Sebenarnya, yang kian menambah pesatnya perkembangan dakwah Islam adalah teladan baik yang diberikan Rasulullah. Beliau adalah sosok yang penuh bakti dan kasih sayang, sangat rendah hati dan tegas. Tutur katanya lemah-lembut dan selalu berlaku adil; hak setiap orang masing-masing ditunaikan.
Saudagar-saudagar dan kaum bangsawan Makkah yang sudah mengenal arti kesucian, menyadari arti kebenaran, pengampunan dan rahmat; beriman kepada ajaran Muhammad SAW. Semua kaum yang lemah, sengsara dan tidak berpunya, beriman kepadanya. Ajaran Islam tersebar di Makkah, orang berbondong-bondong memeluk agama ini, pria dan wanita.
Tiga tahun kemudian sesudah kerasulannya, perintah Allah datang supaya beliau mengumumkan ajaran yang masih disembunyikan itu, perintah Allah supaya disampaikan. Ketika itu wahyu datang: "Dan berilah peringatan kepada keluarga-keluargamu yang dekat. Limpahkanlah kasih sayang kepada orang-orang beriman yang mengikuti kau. Kalaupun mereka tidak mau juga mengikuti kau, katakanlah, 'Aku lepas tangan dari segala perbuatan kamu." (QS Asy-Syuara'a: 214-216).
"Sampaikanlah apa yang sudah diperintahkan kepadamu, dan tidak usah kau hiraukan orang-orang musyrik itu." (QS Al-Hijr: 94).
Rasulullah pun mengundang makan keluarga-keluarga itu ke rumahnya, dicobanya untuk bicara dan mengajak mereka kepada Allah. Tetapi Abu Talib, pamannya, menghentikan pembicaraan itu. Ia mengajak orang-orang pergi meninggalkan tempat. Keesokan harinya, Rasulullah mengundang mereka kembali.
Selesai makan, Nabi SAW berkata kepada mereka, "Aku tidak melihat ada seorang manusia di kalangan Arab ini dapat membawakan sesuatu ke tengah-tengah mereka lebih baik dari yang kubawakan kepada kamu sekalian ini. Kubawakan kepada kamu dunia dan akhirat yang terbaik. Tuhan telah menyuruh aku mengajak kamu sekalian. Siapa di antara kamu ini yang mau mendukungku dalam hal ini?"
Mereka semua menolak, dan sudah bersiap-siap akan meninggalkannya.

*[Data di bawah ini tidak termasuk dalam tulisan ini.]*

(** *** The values projection *)

Lemma mapM_member_value baseEnum CaseClass (h : heap) keys : forall first,
  (forall j k, keys !! j = Some k ->
     h !! (first + j) = Some (OCase CaseClass k (enum_get baseEnum k))) ->
  mapM member_value (map (fun b : string * loc => VRef b.2) (bindings keys first)) h
  = Returns (map (enum_get baseEnum) keys) h.
Proof.
  induction keys as [|k keys IH]; intros first Hh; [done|].
  unfold bindings. simpl. unfold bind at 1. unfold member_value at 1.
  pose proof (Hh 0 k eq_refl) as H0. rewrite Nat.add_0_r in H0. rewrite H0.
  unfold bind at 1. fold (bindings keys (S first)). rewrite IH; [done|].
  intros j k' Hj. replace (S first + j) with (first + S j) by lia.
  by apply Hh.
Qed.

(** C6, as amended: for every definition none of whose case-names is
    [cases], [map] or [values], [values()] returns exactly
    [cases.map(c => c.value)], element for element and in the order of
    [cases], with a shared backing value appearing once per case. *)
Theorem values_are_case_values baseEnum CaseClass h0 :
  avoids ["cases"; "map"; "values"] baseEnum = true ->
  values_projection baseEnum CaseClass h0.
Proof.
  intros Hall. unfold values_projection.
  pose proof (avoids_weaken baseEnum ["cases"; "map"; "values"] ["cases"; "map"] eq_refl Hall) as Hfree.
  pose proof (avoids_weaken baseEnum ["cases"; "map"; "values"] ["values"] eq_refl Hall) as Hvalues.
  eexists _, _, _, _, _. split; [by apply createBackedEnum_spec|].
  split; [by apply read_cases_elems|].
  split.
  { unfold call_values. rewrite own_method_free by done.
    unfold BackedEnum_values, bind. rewrite get_field_read.
    unfold read. rewrite own_cases by done.
    unfold default, from_option, id, Array_map. cbv iota.
    rewrite built_array. unfold bind.
    rewrite (mapM_member_value baseEnum CaseClass).
    - unfold alloc, ret. reflexivity.
    - intros j k Hk. by apply built_instance. }
  split; [done|].
  split; [by rewrite !length_map, bindings_length|].
  split; [|done].
  intros j c Hc. rewrite list_lookup_fmap in Hc.
  destruct (bindings _ _ !! j) as [[k i]|] eqn:Hb; [|done].
  injection Hc as <-.
  pose proof (list_elem_of_lookup_2 _ _ _ Hb) as Hin.
  apply bindings_elem in Hin as (j' & Hj' & ->).
  assert (j' = j) as ->.
  { apply (bindings_lookup _ (List.length h0 + 3)) in Hj'.
    pose proof (lookup_lt_Some _ _ _ Hb) as Hlt. rewrite bindings_length in Hlt.
    destruct (lookup_lt_is_Some_2 (enum_keys baseEnum) j Hlt) as [k' Hk'].
    apply (bindings_lookup _ (List.length h0 + 3)) in Hk'.
    rewrite Hk' in Hb. injection Hb as _ Hb. lia. }
  exists (enum_get baseEnum k). simpl.
  unfold member_value. rewrite (built_instance _ _ _ _ _ Hj').
  split; [done|]. by rewrite list_lookup_fmap, Hj'.
Qed.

Namun tiba-tiba Ali—yang kala itu masik kanak-kanak—bangkit berdiri. "Wahai Rasulullah, saya akan membantumu," katanya. "Saya adalah lawan siapa saja yang kau tentang."
Bani Hasyim tersenyum, dan ada pula yang tertawa terbahak-bahak. Mata mereka berpindah-pindah dari Abu Talib kepada anaknya. Kemudian mereka semua pergi meninggalkannya dengan ejekan.

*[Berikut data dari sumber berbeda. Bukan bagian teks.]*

(** X6: reordering the records reorders the data rows and changes nothing
    else: for a non-empty list of records with both fields and any
    permutation of it, [display_results] prints the same header and the
    same rule, and the data rows of one table are a permutation of those of
    the other. *)
Theorem display_results_permutation (rs rs' : list dict) :
  rs ≠ [] → Forall has_fields rs → rs ≡ₚ rs' →
  ∃ header separator rows rows',
    emits (display_results rs) (header :: separator :: rows) (Ok tt) ∧
    emits (display_results rs') (header :: separator :: rows') (Ok tt) ∧
    rows ≡ₚ rows'.
Proof.
  intros Hne Hall Hperm.
  assert (rs' ≠ []) as Hne'.
  { intros ->. by apply Permutation_nil_r in Hperm. }
  assert (Forall has_fields rs') as Hall' by (by rewrite <- Hperm).
  destruct (display_results_run rs Hne Hall)
    as (w1 & w2 & rows & Hw1 & Hw2 & Hrows & Hrun).
  destruct (display_results_run rs' Hne' Hall')
    as (w1' & w2' & rows' & Hw1' & Hw2' & Hrows' & Hrun').
  assert (w1' = w1) as ->.
  { pose proof (is_max_length_le _ _ _ _ _ Hw1 Hw1' Hperm).
    pose proof (is_max_length_le _ _ _ _ _ Hw1' Hw1 (symmetry Hperm)). lia. }
  assert (w2' = w2) as ->.
  { pose proof (is_max_length_le _ _ _ _ _ Hw2 Hw2' Hperm).
    pose proof (is_max_length_le _ _ _ _ _ Hw2' Hw2 (symmetry Hperm)). lia. }
  eexists _, _, rows, rows'.
  split; [exact Hrun|]. split; [exact Hrun'|].
  rewrite (rows_fmap _ _ _ _ Hrows), (rows_fmap _ _ _ _ Hrows').
  by apply fmap_Permutation.
Qed.

Lemma display_results_permutation_witness :
  ∃ header separator rows rows',
    emits (display_results demo_results)
      (header :: separator :: rows) (Ok tt) ∧
    emits (display_results (reverse demo_results))
      (header :: separator :: rows') (Ok tt) ∧
    rows ≡ₚ rows'.
Proof.
  apply (display_results_permutation demo_results (reverse demo_results)).
  - discriminate.
  - repeat constructor; eexists; vm_compute; reflexivity.
  - apply perm_swap.
Defined.

(** ** [get_sentiment]: every outcome *)

Section GetSentimentOutcomes.
Context {elt : Type}.
Variable predict : list string → result (list (list elt)).
Variable softmax : list (list elt) → result (list (list elt)).
Variable argmax : list (list elt) → result (list nat).

Lemma get_sentiment_cases (text : string) :
  get_sentiment predict softmax argmax text = Ok "positive" ∨
  get_sentiment predict softmax argmax text = Ok "negative" ∨
  (∃ e, library_raises predict softmax argmax text e ∧
        get_sentiment predict softmax argmax text = Raise e) ∨
  (∃ predictions probabilities,
     predict [text] = Ok predictions ∧
     softmax predictions = Ok probabilities ∧
     argmax probabilities = Ok [] ∧
     get_sentiment predict softmax argmax text = Raise IndexError).
Proof.
  destruct (predict [text]) as [predictions|e] eqn:Hp.
  2: { right; right; left. exists e.
       assert (library_raises predict softmax argmax text e) as Hr
         by (by apply predict_raises).
       split; [exact Hr|by apply get_sentiment_raise]. }
  destruct (softmax predictions) as [probabilities|e] eqn:Hs.
  2: { right; right; left. exists e.
       assert (library_raises predict softmax argmax text e) as Hr
         by (by eapply softmax_raises).
       split; [exact Hr|by apply get_sentiment_raise]. }
  destruct (argmax probabilities) as [indices|e] eqn:Ha.
  2: { right; right; left. exists e.
       assert (library_raises predict softmax argmax text e) as Hr
         by (by eapply argmax_raises).
       split; [exact Hr|by apply get_sentiment_raise]. }
  rewrite (get_sentiment_run _ _ _ _ _ _ _ Hp Hs Ha).
  destruct indices as [|sentiment indices].
  - right; right; right. by exists predictions, probabilities.
  - cbn [lookup list_lookup]. destruct (bool_decide (sentiment = 1)); auto.
Qed.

Setelah itu, Rasulullah mengalihkan seruannya dari keluarga-keluarga yang dekat kepada seluruh penduduk Makkah. Suatu hari beliau naik ke bukit Shafa dan berseru, "Hai masyarakat Quraisy."

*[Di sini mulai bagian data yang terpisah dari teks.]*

(** * zap-logger-filter: redaction of sensitive fields in structured logs

    A shallow embedding of [sensitive.go]: the sensitive field set
    ([SensitiveDataFilter]), the recursive value masker
    ([MaskSensitiveData], [maskSliceData]), the deferred wrapper
    ([SensitiveDataMarshaler.MarshalJSON]) and the redacting encoder
    ([SensitiveDataEncoder.EncodeEntry]), followed by the properties the
    specification states about them. *)

From Stdlib Require Import ZArith Ascii String.
From stdpp Require Import gmap strings list fin_maps sorting.

Set Warnings "-register-all".
Local Open Scope string_scope.

(** ** Go's [strings] package

    Go strings are byte sequences; they are modelled by [string], whose
    characters are bytes.  [ToLower] follows [strings.ToLower] on its
    ASCII path: every byte in ['A'..'Z'] is shifted by ['a' - 'A'], every
    other byte is kept.  This is what Go computes for every string whose
    characters outside ASCII are well-formed UTF-8 and have no case;
    the case mapping of letters outside ASCII (Go's Unicode tables) is
    not modelled. *)
Module GoStrings.

Definition isUpper (c : ascii) : bool :=
  (65 <=? nat_of_ascii c)%nat && (nat_of_ascii c <=? 90)%nat.

Definition isLower (c : ascii) : bool :=
  (97 <=? nat_of_ascii c)%nat && (nat_of_ascii c <=? 122)%nat.

Definition lowerByte (c : ascii) : ascii :=
  if isUpper c then ascii_of_nat (nat_of_ascii c + 32) else c.

Definition upperByte (c : ascii) : ascii :=
  if isLower c then ascii_of_nat (nat_of_ascii c - 32) else c.

Definition toggleByte (c : ascii) : ascii :=
  if isUpper c then ascii_of_nat (nat_of_ascii c + 32)
  else if isLower c then ascii_of_nat (nat_of_ascii c - 32)
  else c.

Fixpoint mapBytes (g : ascii → ascii) (s : string) : string :=
  match s with
  | EmptyString => EmptyString
  | String c s' => String (g c) (mapBytes g s')
  end.

Definition ToLower (s : string) : string := mapBytes lowerByte s.
Definition ToUpper (s : string) : string := mapBytes upperByte s.
Definition ToggleCase (s : string) : string := mapBytes toggleByte s.

(** Two bytes are case variants of each other when they are equal or
    are the upper-case and the lower-case form of one ASCII letter. *)
Definition byteVariant (c d : ascii) : bool :=
  bool_decide (c = d)
  || (isUpper c && bool_decide (nat_of_ascii d = nat_of_ascii c + 32))
  || (isUpper d && bool_decide (nat_of_ascii c = nat_of_ascii d + 32)).

(** Two names are case variants when they have the same length and are
    case variants byte by byte. *)
Fixpoint caseVariant (s t : string) : bool :=
  match s, t with
  | EmptyString, EmptyString => true
  | String c s', String d t' => byteVariant c d && caseVariant s' t'
  | _, _ => false
  end.

End GoStrings.
Import GoStrings.

(** ** The sensitive field set *)

(** [SensitiveDataFilter]: a Go [map[string]bool]; reading a key that is
    absent yields [false]. *)
Record SensitiveDataFilter : Type := mkFilter {
  sensitiveFields : gmap string bool
}.

Definition NewSensitiveDataFilter (fields : list string) : SensitiveDataFilter :=
  let sensitiveMap :=
    foldl (λ (acc : gmap string bool) (field : string),
             let lowerField := ToLower field in
             <[lowerField := true]> acc)
          ∅ fields in
  {| sensitiveFields := sensitiveMap |}.

Definition IsSensitiveField (f : SensitiveDataFilter) (fieldName : string) : bool :=
  if decide (fieldName = "") then false
  else
    let lowerField := ToLower fieldName in
    default false (sensitiveFields f !! lowerField).

(** ** Dynamic values *)

(** A JSON number literal [mant * 10 ^ exp10]. *)
Record number : Type := mkNumber { mant : Z; exp10 : Z }.

(** A JSON document, the abstract syntax of the text [encoding/json]
    writes and reads.  Object members are kept in textual order. *)
Inductive document : Type :=
  | JNull
  | JBool (b : bool)
  | JNumber (n : number)
  | JString (s : string)
  | JArray (items : list document)
  | JObject (members : list (string * document)).

(** A Go value of a type the masker does not look into (a struct, a
    typed map such as [map[string]string], a pointer, ...).  All the code
    ever does with it is hand it to [json.Marshal]; [rendering] is the
    document it marshals to, or [None] when marshalling it fails. *)
Record other : Type := mkOther {
  typeName : string;
  rendering : option document
}.

(** The dynamic values an [interface{}] holds.  [VMap None] and
    [VSlice None] are the nil map and the nil slice, which Go
    distinguishes from the empty ones and from the nil interface
    [VNil]. *)
Inductive value : Type :=
  | VNil
  | VBool (b : bool)
  | VNumber (n : number)
  | VString (s : string)
  | VMap (m : option (gmap string value))
  | VSlice (l : option (list value))
  | VOther (o : other).

Section Masking.

(** The package variable [Mask] (["***"] unless reassigned), read at
    the time a value is masked. *)
Variable Mask : string.
Variable f : SensitiveDataFilter.

(** The type switch both loops apply to a nested value, with the two
    mutually recursive functions unfolded into one recursion on the
    value. *)
Fixpoint maskValue (v : value) {struct v} : value :=
  match v with
  | VMap data =>
      VMap match data with
           | None => None
           | Some data =>
               Some (map_imap (λ key item,
                       let lowerKey := ToLower key in
                       if IsSensitiveField f lowerKey
                       then Some (VString Mask)
                       else Some (maskValue item)) data)
           end
  | VSlice slice =>
      VSlice match slice with
             | None => None
             | Some slice => Some (map maskValue slice)
             end
  | _ => v
  end.

Definition MaskSensitiveData (data : option (gmap string value))
  : option (gmap string value) :=
  match data with
  | None => None
  | Some data =>
      Some (map_imap (λ key item,
              let lowerKey := ToLower key in
              if IsSensitiveField f lowerKey
              then Some (VString Mask)
              else Some (maskValue item)) data)
  end.

Definition maskSliceData (slice : option (list value)) : option (list value) :=
  match slice with
  | None => None
  | Some slice => Some (map maskValue slice)
  end.

End Masking.

(** ** Errors and results *)

(** A Go [error]: one raised by [encoding/json], or one wrapped by
    [fmt.Errorf("<context>: %w", err)]. *)
Inductive error : Type :=
  | JSONError (msg : string)
  | Errorf (context : string) (err : error).

(** A Go result pair [(x, err)] in which exactly one side is set. *)
Inductive result (A : Type) : Type :=
  | Ok (a : A)
  | Err (e : error).
Arguments Ok {A} a.
Arguments Err {A} e.

(** ** The deferred wrapper *)

(** What a [zapcore.Field] carries in its [Interface] slot: a plain value
    or a pointer to a [SensitiveDataMarshaler], whose [Data] is again
    such a payload. *)
Inductive any : Type :=
  | AValue (v : value)
  | AMarshaler (m : SensitiveDataMarshaler)
with SensitiveDataMarshaler : Type :=
  | mkMarshaler (Data : any) (Filter : option SensitiveDataFilter).

Definition Data (m : SensitiveDataMarshaler) : any :=
  match m with mkMarshaler d _ => d end.
Definition Filter (m : SensitiveDataMarshaler) : option SensitiveDataFilter :=
  match m with mkMarshaler _ fl => fl end.

(** [x != nil] for an interface value. *)
Definition notNil (x : any) : bool :=
  match x with AValue VNil => false | _ => true end.

(** The part of [encoding/json] the wrapper calls: [json.Marshal], and
    [json.Unmarshal] into a [map[string]interface{}] and into a
    [[]interface{}] variable that starts out nil. *)
Class JSON : Type := {
  bytes : Type;
  json_Marshal : any → result bytes;
  json_Unmarshal_map : bytes → result (option (gmap string value));
  json_Unmarshal_slice : bytes → result (option (list value))
}.

Section Wrapper.

Variable Mask : string.
Context `{codec : JSON}.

Mereka lalu datang berduyun-duyun sambil bertanya-tanya, "Ada apa?"
"Bagaimana pendapatmu sekalian kalau kuberitahukan bahwa pada permukaan bukit ini ada pasukan berkuda. Percayakah kamu?"
"Ya," jawab mereka. "Engkau tidak pernah disangsikan. Belum pernah kami melihat engkau berdusta."
"Aku mengingatkan kamu sekalian, sebelum menghadapi siksa yang sungguh berat," kata Rasulullah. "Wahai Bani Abdul Muthalib, Bani Abdi Manaf, Bani Zuhrah, Bani Taim, Bani Makhzum dan Bani Asad, Allah memerintahkan aku memberi peringatan kepada keluarga-keluargaku terdekat. Baik untuk kehidupan dunia atau akhirat. Tak ada sesuatu bahagian atau keuntungan yang dapat kuberikan kepada kamu, selain mengatakan, "Tidak ada tuhan selain Allah."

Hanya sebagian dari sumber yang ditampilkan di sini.